In November 2020, the OFC announced a further delay in the qualifying process until June 2021.

In March 2021, the confederation announced that this timeframe would not be achievable either, outlining a potential option organise a competition in January 2022, keeping the FIFA International Match Calendar dates in March available for preparation matches ahead of the inter-confederation play-off in June.
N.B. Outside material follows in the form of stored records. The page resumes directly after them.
(** * Promotion Studio: the prediction engine and the cohort profile mixer

    A shallow embedding of
      - [python/acquisition_model.py]   (Poisson acquisition model),
      - [python/churn_model.py]         (time-lagged repeat-loss model),
      - [python/migration_model.py]     (multinomial-logit tier migration),
      - [scripts/regenerate_data_option1.py] (archetype catalog, profile
        weights and profile mixing),
    followed by the properties of these functions.

    Numeric model.  Python floats are embedded as real numbers: [+], [-],
    [*], [/] are the field operations of [R], [np.exp] is [exp], [np.sqrt]
    is [sqrt], [abs] is [Rabs] and [max]/[min] are [Rmax]/[Rmin].  The
    rounding of binary64 is not part of the model.  Its range is, where
    the control flow depends on it:
      - an operation that raises OverflowError when its result is out of
        range does so in the model ([math.exp] and [**] in the validation
        script, the true division of an int segment size);
      - [predict_acquisition], whose confidence fallback is taken when
        [np.exp] underflows to 0.0, is embedded a second time over
        [Binary64], where results overflow to an infinity and underflow to
        zero.
    Elsewhere an overflow or underflow of [np.exp] raises nothing and
    selects no branch; it can turn a strict inequality between two
    results into an equality (0.0 = 0.0, 1.0 = 1.0).  The properties that
    compare two results of such a function are therefore stated with
    [<=], or for a bounded range of inputs in which the results are far
    from saturation.  A real-valued entry of a scenario or segment stands
    for a Python float, an integer entry for a Python int.

    Dictionaries with string keys are insertion-ordered association
    lists, a key that may be absent from an input dictionary is an [option]
    field, and a Python call either returns a value or raises. *)

From Stdlib Require Import Reals Lra Lia ZArith String Ascii List Bool.
Import ListNotations.
Open Scope string_scope.
Open Scope R_scope.

(** ** Python runtime: outcomes, dictionaries, strings *)

Module Py.

Inductive exn : Type :=
| KeyError (key : string)
| ValueError (msg : string)
| OverflowError.

(** The outcome of a call: a returned value or a raised exception. *)
Inductive outcome (A : Type) : Type :=
| Returns (a : A)
| Raises (e : exn).
Arguments Returns {A} a.
Arguments Raises {A} e.

Definition bind {A B : Type} (c : outcome A) (k : A -> outcome B) : outcome B :=
  match c with
  | Returns a => k a
  | Raises e => Raises e
  end.

Fixpoint for_each {A B : Type} (body : A -> outcome B) (xs : list A)
  : outcome (list B) :=
  match xs with
  | [] => Returns []
  | x :: rest =>
      bind (body x) (fun y =>
      bind (for_each body rest) (fun ys => Returns (y :: ys)))
  end.

(** [d.get(key, default)] on a key modelled as an optional field. *)
Definition get {A : Type} (field : option A) (default : A) : A :=
  match field with
  | Some v => v
  | None => default
  end.

(** [d[key]] on a key modelled as an optional field. *)
Definition item {A : Type} (key : string) (field : option A) : outcome A :=
  match field with
  | Some v => Returns v
  | None => Raises (KeyError key)
  end.

(** Comparisons of numbers, as booleans. *)
Definition gt (x y : R) : bool := if Rlt_dec y x then true else false.
Definition ge (x y : R) : bool := if Rle_dec y x then true else false.
Definition le (x y : R) : bool := if Rle_dec x y then true else false.
Definition lt (x y : R) : bool := if Rlt_dec x y then true else false.

(** Insertion-ordered dictionaries with string keys. *)
Definition dict (V : Type) : Type := list (string * V).

Fixpoint lookup {V : Type} (key : string) (d : dict V) : option V :=
  match d with
  | [] => None
  | (k, v) :: rest => if String.eqb k key then Some v else lookup key rest
  end.

Definition values {V : Type} (d : dict V) : list V := map snd d.
Definition keys {V : Type} (d : dict V) : list string := map fst d.

(** [d[key] = f(d[key])] for a key of [d] (the position is kept). *)
Fixpoint update {V : Type} (key : string) (f : V -> V) (d : dict V) : dict V :=
  match d with
  | [] => []
  | (k, v) :: rest =>
      if String.eqb k key then (k, f v) :: rest
      else (k, v) :: update key f rest
  end.

(** The builtin [sum] over numbers: left to right, from 0. *)
Definition sum (xs : list R) : R := fold_left Rplus xs 0.

(** [str.lower] on ASCII text. *)
Definition lower_ascii (c : ascii) : ascii :=
  let n := nat_of_ascii c in
  if (Nat.leb 65 n && Nat.leb n 90)%bool then ascii_of_nat (n + 32) else c.

Fixpoint lower (s : string) : string :=
  match s with
  | EmptyString => EmptyString
  | String c rest => String (lower_ascii c) (lower rest)
  end.

(** [s.replace(old, new)] for a one-character [old]. *)
Fixpoint replace (old : ascii) (new : string) (s : string) : string :=
  match s with
  | EmptyString => EmptyString
  | String c rest =>
      if Ascii.eqb c old then new ++ replace old new rest
      else String c (replace old new rest)
  end.

(** [d[key] = value]: the value of an existing key is replaced in place, a
    new key goes to the end. *)
Fixpoint setitem {V : Type} (key : string) (value : V) (d : dict V) : dict V :=
  match d with
  | [] => [(key, value)]
  | (k, v) :: rest =>
      if String.eqb k key then (k, value) :: rest
      else (k, v) :: setitem key value rest
  end.

End Py.

Notation "x <- c ;; k" := (Py.bind c (fun x => k))
  (at level 61, c at next level, right associativity).

(** ** Binary64 numbers and their range

    A binary64 value is a finite number, an infinity or NaN.  Of a finite
    value only the range is modelled, not the 53 bits of its significand:
    it is a real number, and the result of an operation is the exact
    result unless that is out of range.  The sign of a zero is not
    modelled. *)

Module Binary64.

Inductive float : Type :=
| Finite (r : R)
| PosInf
| NegInf
| NaN.

(** Rounding to nearest sends a magnitude of 2^1024 - 2^970 or more to an
    infinity and a magnitude of 2^-1075 or less to zero. *)
Definition overflow_threshold : R := IZR (2 ^ 1024 - 2 ^ 970).
Definition underflow_threshold : R := / IZR (2 ^ 1075).

Definition round (r : R) : float :=
  if Rle_dec overflow_threshold r then PosInf
  else if Rle_dec r (- overflow_threshold) then NegInf
  else if Rle_dec (Rabs r) underflow_threshold then Finite 0
  else Finite r.

(** The float of a number of a dictionary.  A Python float is in range;
    an int that is not makes the conversion, and so the first operation
    with a float, raise OverflowError. *)
Definition of_number (r : R) : Py.outcome float :=
  if Rle_dec overflow_threshold (Rabs r) then Py.Raises Py.OverflowError
  else Py.Returns (Finite r).

Definition opp (x : float) : float :=
  match x with
  | Finite a => Finite (- a)
  | PosInf => NegInf
  | NegInf => PosInf
  | NaN => NaN
  end.

Definition add (x y : float) : float :=
  match x, y with
  | NaN, _ | _, NaN => NaN
  | PosInf, NegInf | NegInf, PosInf => NaN
  | PosInf, _ | _, PosInf => PosInf
  | NegInf, _ | _, NegInf => NegInf
  | Finite a, Finite b => round (a + b)
  end.

Definition sub (x y : float) : float := add x (opp y).

(** The product of an infinity [inf] and a finite number. *)
Definition scale_infinity (inf : float) (b : R) : float :=
  if Rlt_dec 0 b then inf
  else if Rlt_dec b 0 then opp inf
  else NaN.

Definition mul (x y : float) : float :=
  match x, y with
  | NaN, _ | _, NaN => NaN
  | Finite a, Finite b => round (a * b)
  | Finite a, inf => scale_infinity inf a
  | inf, Finite b => scale_infinity inf b
  | PosInf, PosInf | NegInf, NegInf => PosInf
  | PosInf, NegInf | NegInf, PosInf => NegInf
  end.

(** Division of numpy floats: a zero divisor gives an infinity or NaN
    (with a warning), not an exception. *)
Definition div (x y : float) : float :=
  match x, y with
  | NaN, _ | _, NaN => NaN
  | Finite a, Finite b =>
      if Req_dec_T b 0 then
        if Rlt_dec 0 a then PosInf
        else if Rlt_dec a 0 then NegInf
        else NaN
      else round (a / b)
  | Finite _, _ => Finite 0
  | inf, Finite b => if Rlt_dec b 0 then opp inf else inf
  | _, _ => NaN
  end.

(** [np.sqrt] *)
Definition sqrt (x : float) : float :=
  match x with
  | Finite a => if Rlt_dec a 0 then NaN else Finite (R_sqrt.sqrt a)
  | PosInf => PosInf
  | NegInf | NaN => NaN
  end.

(** [np.exp]: overflow gives [inf] and underflow gives 0.0, neither raises. *)
Definition exp (x : float) : float :=
  match x with
  | Finite a => round (Rtrigo_def.exp a)
  | PosInf => PosInf
  | NegInf => Finite 0
  | NaN => NaN
  end.

(** [x > y]: false when either side is NaN. *)
Definition gt (x y : float) : bool :=
  match x, y with
  | NaN, _ | _, NaN => false
  | Finite a, Finite b => Py.gt a b
  | PosInf, PosInf | NegInf, NegInf => false
  | PosInf, _ | _, NegInf => true
  | _, PosInf | NegInf, _ => false
  end.

Definition lt (x y : float) : bool := gt y x.

(** [x <= y]: false when either side is NaN. *)
Definition le (x y : float) : bool :=
  match x, y with
  | NaN, _ | _, NaN => false
  | Finite a, Finite b => Py.le a b
  | NegInf, _ | _, PosInf => true
  | PosInf, _ | _, NegInf => false
  end.

(** The builtin [max(a, b)]: [b] when [b > a], else [a]. *)
Definition max (a b : float) : float := if gt b a then b else a.

End Binary64.

(** ** Inputs shared by the three predictors *)

(** A promotion dictionary: the [discount_pct] key and the names of the
    keys it has besides (duration, code, eligibility, ...). *)
Record Promotion : Type := mkPromotion {
  discount_pct : option R;
  other_keys : list string
}.

(** Truth value of a promotion dictionary: a dictionary is true when it is
    not empty. *)
Definition promotion_truthy (p : Promotion) : bool :=
  match discount_pct p, other_keys p with
  | None, [] => false
  | _, _ => true
  end.

(** The scenario dictionary: every key the models read, each optional. *)
Record Scenario : Type := mkScenario {
  new_price : option R;
  promotion : option Promotion;
  segment_elasticity : option R;
  tier : option string;
  ad_supported_price : option R;
  ad_free_price : option R;
  price_change_pct : option R;
  baseline_repeat_loss : option R
}.
(** * CVAS funnel reports: the category and the services report generators

    A shallow embedding of [generate_category_report.py] and
    [generate_services_report.py].  Both scripts read one worksheet into a
    pandas DataFrame, turn it round (metrics become rows, categories or
    services become columns) and write the result.

    Modelling choices, all of them local to this file:
    - a worksheet cell is a number or a text; a number is a float64 value
      (IEEE 754 binary64, the kernel's primitive floats), which is what a
      worksheet stores and what the columns of both reports hold; a blank
      cell is the float64 NaN, as in pandas; whole numbers that pandas keeps
      in an int64 column are taken by their float64 value;
    - the header cells of a sheet are texts, distinct within one frame:
      [pd.read_excel] renames repeated headers, and a sheet with a header
      cell that is a number or a date is not a frame of this model;
    - the texts that [pd.read_excel] reads as blank ("n/a", "NA", "null",
      the empty text and the like) are blank cells of the frame;
    - a text found under a metric is copied as it is, which is what
      pandas 2 does when a text is assigned into a column;
    - a Python exception is a value of [exc]; console output is a list of
      [message]s carried next to the result;
    - [pathlib.Path] is the POSIX flavour. *)

From Stdlib Require Import String Ascii List ZArith Bool Arith Lia.
From Stdlib Require Import Floats.
From Stdlib Require Import Sorting.Permutation Sorting.Sorted.
Import ListNotations.

Local Open Scope string_scope.
Local Open Scope list_scope.

(* ================================================================== *)
(** * Python-level plumbing: exceptions and console output *)

Inductive exc : Type :=
| KeyError (key : string)
| IndexError
| TypeError
| ValueError (what : string)
| FileNotFoundError (path : string)
| OSError.

Inductive result (A : Type) : Type :=
| Ok (a : A)
| Raise (e : exc).
Arguments Ok {A} a.
Arguments Raise {A} e.

(** The lines the two scripts print while they transform.  Banners and
    previews of [main] are left out. *)
Inductive message : Type :=
| Transforming
| CategoryNotFound (category : string)      (* "Warning: Category ... not found in data" *)
| CategoryProcessed (category : string)     (* "Processed category: ..." *)
| AddingEduImg                              (* "Adding 'Edu+Img' calculated column..." *)
| EduImgSkipped                             (* "Warning: Could not create 'Edu+Img' column" *)
| TransformationComplete (n_rows n_cols : nat)
| ReadFailed
| SaveFailed
| Saved (path : string)
| ErrorOccurred (e : exc).

(** A computation prints and then either returns or raises. *)
Definition M (A : Type) : Type := (list message * result A)%type.

Definition ret {A} (a : A) : M A := ([], Ok a).
Definition raise {A} (e : exc) : M A := ([], Raise e).
Definition print (m : message) : M unit := ([m], Ok tt).
Definition lift {A} (r : result A) : M A := ([], r).
Lemma find_skip_Some i inner found k :
  find_skip i inner found = Some (Some k) ->
  found = Some k \/ (i <= k < i + length inner)%nat.
Proof.
  revert i found. induction inner as [|p inner IH]; cbn; intros i found Hf; [left; congruence|].
  repeat case_match; try done; apply IH in Hf as [?|?]; simplify_eq; auto; right; lia.
Qed.

Lemma parse_hextets_length s hs : parse_hextets s = Some hs -> length hs = 8.
Proof.
  unfold parse_hextets. case_match; [done|].
  destruct (expand_v4_tail _) as [parts|]; [|done]. destruct (Nat.ltb_spec 9 (length parts)); [done|].
  destruct (find_skip _ _ _) as [[k|]|] eqn:Hf; [| |done].
  - apply find_skip_Some in Hf as [?|Hk]; [done|].
    rewrite length_take, length_drop in Hk.
    set (hi := if first_empty parts then _ else _). set (lo := if last_empty parts then _ else _).
    case_match; [done|]. destruct (Nat.ltb_spec 8 (hi + lo + 1)); [done|].
    destruct (mapM parse_hextet (take hi _)) as [h|] eqn:Hh; [|done].
    destruct (mapM parse_hextet (drop _ _)) as [l|] eqn:Hl; [|done].
    intros [= <-]. apply length_mapM in Hh. apply length_mapM in Hl.
    rewrite length_take in Hh. rewrite length_drop in Hl.
    rewrite !length_app, length_replicate.
    assert (hi <= length parts)%nat by (subst hi; case_match; lia).
    assert (lo <= length parts)%nat by (subst lo; case_match; lia). lia.
  - destruct (Nat.eqb_spec (length parts) 8); [|done]. cbn [negb orb].
    destruct (first_empty parts || last_empty parts); [done|].
    intros Hm. apply length_mapM in Hm. lia.
Qed.

Lemma ipv6_text_sql s hs :
  parse_hextets s = Some hs -> sql_address (ipv6_text hs) = true.
Proof.
  intros Hlen%parse_hextets_length. apply compress_hextets_ok in Hlen as [Hp Hn].
  destruct (join_ok _ Hp) as [Hall Hlen]. unfold sql_address, ipv6_text, is_lowered, has_char.
  rewrite negb_involutive, !andb_True_iff, !Nat.leb_le. split_and!; [lia|lia| | |].
  - revert Hall. apply all_chars_impl. intros c. rewrite orb_True_iff. intros [Hc|Hc].
    + by rewrite hex_lower_lowered.
    + by apply Ascii.eqb_eq in Hc as <-.
  - revert Hall. apply all_chars_impl. intros c ->. done.
  - revert Hall. apply all_chars_impl. intros c. rewrite orb_True_iff, negb_true_iff.
    intros Hc. apply not_true_iff_false. intros <-%Ascii.eqb_eq. by destruct Hc.
Qed.

Lemma split_on_nonempty sep s : exists p ps, split_on sep s = p :: ps.
Proof.
  induction s as [|c s (p & ps & IH)]; cbn; [eauto|]. rewrite IH. case_match; eauto.
Qed.

Lemma join_split sep s : join (String sep "") (split_on sep s) = s.
Proof.
  induction s as [|c s IH]; [done|]. cbn [split_on].
  destruct (split_on_nonempty sep s) as (p & ps & E). rewrite E in *.
  destruct (is_char sep c) eqn:Hc.
  - apply Ascii.eqb_eq in Hc as <-.
    change (join (String sep "") ("" :: p :: ps)) with (String sep (join (String sep "") (p :: ps))).
    by rewrite IH.
  - destruct ps as [|q ps]; [cbn [join] in *; congruence|].
    change (String c (join (String sep "") (p :: q :: ps)) = String c s). by rewrite IH.
Qed.

Lemma parse_octet_ok s v :
  parse_octet s = Some v -> all_chars is_digit s = true /\ (1 <= String.length s <= 3)%nat.
Proof.
  unfold parse_octet. destruct (bool_decide (s = "")) eqn:E0; [done|].
  destruct (all_chars is_digit s) eqn:E1; [|done].
  destruct (Nat.ltb_spec 3 (String.length s)); [done|]. intros _. prop_hyps.
  split; [done|]. destruct s; cbn in *; [done|lia].
Qed.

Lemma parse_ipv4_sql s q : parse_ipv4 s = Some q -> sql_address s = true.
Proof.
  unfold parse_ipv4. rewrite <- (join_split "." s) at 2.
  destruct (split_on "." s) as [|a [|b [|c [|d []]]]]; try done.
  intros Hm%mapM_Some_1.
  repeat match goal with H : Forall2 _ (_ :: _) _ |- _ => inversion_clear H end.
  repeat match goal with H : parse_octet _ = Some _ |- _ => apply parse_octet_ok in H as [? ?] end.
  cbn [join]. unfold sql_address, is_lowered, has_char.
  rewrite negb_involutive, !string_length_app, !all_chars_app. cbn [String.length all_chars].
  assert (Hd : forall p t, (forall c, is_digit c = true -> p c = true) ->
    all_chars is_digit t = true -> all_chars p t = true) by (intros; by eapply all_chars_impl).
  rewrite !Hd; try done; try (rewrite !andb_True_iff, !Nat.leb_le; split_and!; auto; lia);
    intros x Hx.
  all: first [ by rewrite hex_lower_lowered by (unfold is_hex_lower; by rewrite Hx)
             | unfold is_hex_lower; by rewrite Hx
             | apply negb_true_iff, not_true_iff_false; by intros <-%Ascii.eqb_eq ].
Qed.

(** A canonical address without a zone index satisfies the CHECK constraints
    of the address columns. *)
Lemma canonical_ip_sql s :
  is_canonical_ip s = true -> has_char "%" s = false -> sql_address s = true.
Proof.
  unfold is_canonical_ip, ip_compressed. intros Hs Hz. prop_hyps.
  destruct (parse_ipv4 s) eqn:E; [by eapply parse_ipv4_sql|].
  unfold compressed_ipv6 in Hs. case_match; [done|].
  destruct (split_scope s) as [[a scope]|]; [|done].
  destruct (parse_hextets a) as [hs|] eqn:Eh; [|done]. injection Hs as Hs.
  destruct scope as [z|]; [|rewrite <- Hs; by eapply ipv6_text_sql].
  exfalso. revert Hz. rewrite <- Hs. unfold has_char. rewrite !all_chars_app. cbn.
  by rewrite andb_false_r.
Qed.

(** [len(s)] for a text in UTF-8: the bytes that start a character. *)
Fixpoint characters (s : string) : nat :=
  match s with
  | EmptyString => 0
  | String c rest => (if in_range "128" "191" c then 0 else 1) + characters rest
  end.
(* ===== verification/Digest.v ===== *)
(** * Digests of canonical JSON

    The parts of Python's standard library behind the input fingerprints and
    stored credential digests: [hashlib.sha256(...).hexdigest()] on bytes and
    [json.dumps] of texts and integers with its default [ensure_ascii=True].
    A text is the list of its UTF-8 bytes. *)

From stdpp Require Import base tactics list strings pretty.
From Stdlib Require Import ZArith Lia Ascii.
From S2P Require Import Prelude.

(** ** Hexadecimal *)
Definition hex_char (n : Z) : ascii :=
  Ascii.ascii_of_nat (Z.to_nat (if (n <? 10)%Z then 48 + n else 87 + n)).

Fixpoint hex (digits : nat) (n : Z) : string :=
  match digits with
  | 0 => ""
  | S d => hex d (Z.shiftr n 4) +:+ String (hex_char (Z.land n 15)) ""
  end.

Definition byte_of (c : ascii) : Z := Z.of_nat (Ascii.nat_of_ascii c).

Fixpoint bytes_of (s : string) : list Z :=
  match s with
  | EmptyString => []
  | String c rest => byte_of c :: bytes_of rest
  end.

(** ** SHA-256 (FIPS 180-4) on 32-bit words *)
Definition w32 (x : Z) : Z := Z.land x 0xffffffff.
Definition add32 (x y : Z) : Z := w32 (x + y).
Definition rotr (n x : Z) : Z := Z.lor (Z.shiftr x n) (w32 (Z.shiftl x (32 - n))).

(** The constants of FIPS 180-4: the first 32 bits of the fractional parts of
    the cube roots (round constants) and square roots (initial value) of the
    first primes. *)
Definition is_prime (n : nat) : bool :=
  forallb (fun d => negb (Nat.eqb (n mod d) 0)) (seq 2 (n - 2)).

Definition primes_below (n : nat) : list Z :=
  Z.of_nat <$> filter is_prime (seq 2 (n - 2)).

(** The integer cube root, bit by bit from bit [n - 1] down. *)
Fixpoint cbrt_bits (n : nat) (root x : Z) : Z :=
  match n with
  | 0 => root
  | S n =>
      let next := Z.setbit root (Z.of_nat n) in
      cbrt_bits n (if (next * next * next <=? x)%Z then next else root) x
  end.

Definition sha_k : list Z :=
  Eval vm_compute in
  (fun p => w32 (cbrt_bits 36 0 (Z.shiftl p 96))) <$> primes_below 312.

Definition sha_init : list Z :=
  Eval vm_compute in
  (fun p => w32 (Z.sqrt (Z.shiftl p 64))) <$> primes_below 20.

(** The message schedule, newest word first. *)
Fixpoint sha_extend (n : nat) (ws : list Z) : list Z :=
  match n with
  | 0 => ws
  | S n =>
      let at_ i := nth i ws 0%Z in
      let s0 := Z.lxor (Z.lxor (rotr 7 (at_ 14)) (rotr 18 (at_ 14))) (Z.shiftr (at_ 14) 3) in
      let s1 := Z.lxor (Z.lxor (rotr 17 (at_ 1)) (rotr 19 (at_ 1))) (Z.shiftr (at_ 1) 10) in
      sha_extend n (add32 (add32 (at_ 15) s0) (add32 (at_ 6) s1) :: ws)
  end.

Definition sha_round (st : list Z) (kw : Z * Z) : list Z :=
  match st with
  | [a; b; c; d; e; f; g; h] =>
      let s1 := Z.lxor (Z.lxor (rotr 6 e) (rotr 11 e)) (rotr 25 e) in
      let ch := Z.lxor (Z.land e f) (Z.land (Z.lxor e 0xffffffff) g) in
      let t1 := add32 (add32 h s1) (add32 ch (kw.1 + kw.2)%Z) in
      let s0 := Z.lxor (Z.lxor (rotr 2 a) (rotr 13 a)) (rotr 22 a) in
      let maj := Z.lxor (Z.lxor (Z.land a b) (Z.land a c)) (Z.land b c) in
      [add32 t1 (add32 s0 maj); a; b; c; add32 d t1; e; f; g]
  | _ => st
  end.

Fixpoint words (bytes : list Z) : list Z :=
  match bytes with
  | a :: b :: c :: d :: rest =>
      Z.lor (Z.lor (Z.shiftl a 24) (Z.shiftl b 16)) (Z.lor (Z.shiftl c 8) d) :: words rest
  | _ => []
  end.

Definition sha_block (st : list Z) (block : list Z) : list Z :=
  let ws := rev (sha_extend 48 (rev block)) in
  zip_with add32 st (foldl sha_round st (zip sha_k ws)).

Fixpoint sha_blocks (n : nat) (st : list Z) (ws : list Z) : list Z :=
  match n with
  | 0 => st
  | S n => sha_blocks n (sha_block st (take 16 ws)) (drop 16 ws)
  end.

Definition sha_pad (bytes : list Z) : list Z :=
  let len := length bytes in
  let zeros := (119 - len mod 64) mod 64 in
  bytes ++ [128%Z] ++ replicate zeros 0%Z ++
  ((fun i => Z.land (Z.shiftr (8 * Z.of_nat len) (8 * Z.of_nat i)) 255) <$> rev (seq 0 8)).

Definition sha256_hex (bytes : list Z) : string :=
  let padded := sha_pad bytes in
  foldr (fun w acc => hex 8 w +:+ acc) "" (sha_blocks (length padded / 64) sha_init (words padded)).

Example sha256_abc :
  sha256_hex (bytes_of "abc") = "ba7816bf8f01cfea414140de5dae2223b00361a396177a9cb410ff61f20015ad".
Proof. vm_compute. reflexivity. Qed.

Example sha256_two_blocks :
  sha256_hex (bytes_of "abcdbcdecdefdefgefghfghighijhijkijkljklmklmnlmnomnopnopq") =
    "248d6a61d20638b8e5c026930c3e6039a33ce45964ff2167f6ecedd419db06c1".
Proof. vm_compute. reflexivity. Qed.

(** ** JSON texts *)

(** Code points of a UTF-8 text. *)
Fixpoint code_points (bytes : list Z) : list Z :=
  match bytes with
  | [] => []
  | a :: rest =>
      if (a <? 0x80)%Z then a :: code_points rest
      else if (a <? 0xe0)%Z then
        match rest with
        | b :: rest => (Z.land a 31 * 64 + Z.land b 63)%Z :: code_points rest
        | _ => []
        end
      else if (a <? 0xf0)%Z then
        match rest with
        | b :: c :: rest =>
            (Z.land a 15 * 4096 + Z.land b 63 * 64 + Z.land c 63)%Z :: code_points rest
        | _ => []
        end
      else
        match rest with
        | b :: c :: d :: rest =>
            (Z.land a 7 * 262144 + Z.land b 63 * 4096 + Z.land c 63 * 64 + Z.land d 63)%Z ::
            code_points rest
        | _ => []
        end
  end.

Definition json_escape (n : Z) : string := "\u" +:+ hex 4 n.

Definition json_char (n : Z) : string :=
  if (n =? 34)%Z then String "092" (String "034" "")
  else if (n =? 92)%Z then String "092" (String "092" "")
  else if (n =? 10)%Z then "\n"
  else if (n =? 13)%Z then "\r"
  else if (n =? 9)%Z then "\t"
  else if (n =? 12)%Z then "\f"
  else if (n =? 8)%Z then "\b"
  else if (32 <=? n)%Z && (n <=? 126)%Z then String (Ascii.ascii_of_nat (Z.to_nat n)) ""
  else if (n <? 0x10000)%Z then json_escape n
  else
    let v := (n - 0x10000)%Z in
    json_escape (Z.lor 0xd800 (Z.land (Z.shiftr v 10) 0x3ff)) +:+
    json_escape (Z.lor 0xdc00 (Z.land v 0x3ff)).

Definition quote : string := String "034" "".

Definition json_string (s : string) : string :=
  quote +:+ foldr (fun n acc => json_char n +:+ acc) "" (code_points (bytes_of s)) +:+ quote.

Definition json_opt_string (o : option string) : string := from_option json_string "null" o.
Definition json_opt_int (o : option Z) : string := from_option pretty "null" o.

(** ** Bytes of a text *)
Fixpoint string_of_bytes (l : list Z) : string :=
  match l with
  | [] => ""
  | b :: l => String (Ascii.ascii_of_nat (Z.to_nat b)) (string_of_bytes l)
  end.

(** [str.isspace] of a code point, and [str.strip] on code points. *)
Definition py_space (c : Z) : bool :=
  ((9 <=? c) && (c <=? 13) || (28 <=? c) && (c <=? 32) || (0x2000 <=? c) && (c <=? 0x200a))%Z ||
  bool_decide (c ∈ [0x85; 0xa0; 0x1680; 0x2028; 0x2029; 0x202f; 0x205f; 0x3000]%Z).

Fixpoint drop_space (l : list Z) : list Z :=
  match l with
  | c :: rest => if py_space c then drop_space rest else l
  | [] => []
  end.

Definition strip_points (l : list Z) : list Z := reverse (drop_space (reverse (drop_space l))).

(** [not value.strip()] *)
Definition blank (s : string) : bool := forallb py_space (code_points (bytes_of s)).

Lemma bytes_of_length s : length (bytes_of s) = String.length s.
Proof. induction s; cbn; [done|]. by f_equal. Qed.

Lemma bytes_of_inj s t : bytes_of s = bytes_of t -> s = t.
Proof.
  revert t. induction s as [|c s IH]; intros [|d t]; try done. cbn. intros E. injection E as Ec Et.
  f_equal; [|by apply IH]. rewrite <- (Ascii.ascii_nat_embedding c), <- (Ascii.ascii_nat_embedding d). f_equal.
  unfold byte_of in Ec. lia.
Qed.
Fiji and New Caledonia were proposed as possible venues.

By September 2021, continued delays meant that the OFC felt it was "not possible at this time to organise a qualifying competition within the Oceania region" and, as an alternative, they requested FIFA's approval for the qualification to be held in Qatar in March 2022. This was confirmed by FIFA on 29 November 2021.

Venues
The matches are played at two venues in the city of Doha.

Qualification match
A qualification match was due to be held between the two lowest-ranked teams (Tonga and the Cook Islands) to determine the eighth team to compete in the group stage. The match was cancelled after Tonga withdrew due to the effects of the 2022 Hunga Tonga–Hunga Ha'apai eruption and tsunami; the Cook Islands advanced to the group stage.

Summary

Match

Group stage
The seven highest ranking OFC teams which entered the competition were given a bye to the group stage alongside the winner of the qualification match. The teams were divided into two groups, each containing four teams. Each team played every other team in their group once in a round-robin format, and the winners and runners-up of each group advanced to the semi-finals.

Draw
The group stage draw was held in Zürich, Switzerland on 29 November 2021, 21:00 CET (30 November, 09:00 NZDT). The identity of the qualification match winner was not known at the time of the draw. The draw began with pot 2 and finished with pot 1, with teams being allocated to the groups sequentially (firstly A, then B). The first two teams drawn were assigned to position 4, while the next two were assigned to position 3, and the first two from pot 1 to position 2. The two highest ranked teams, New Zealand and the Solomon Islands, were assigned to positions A1 and B1, and were therefore not drawn in the same group.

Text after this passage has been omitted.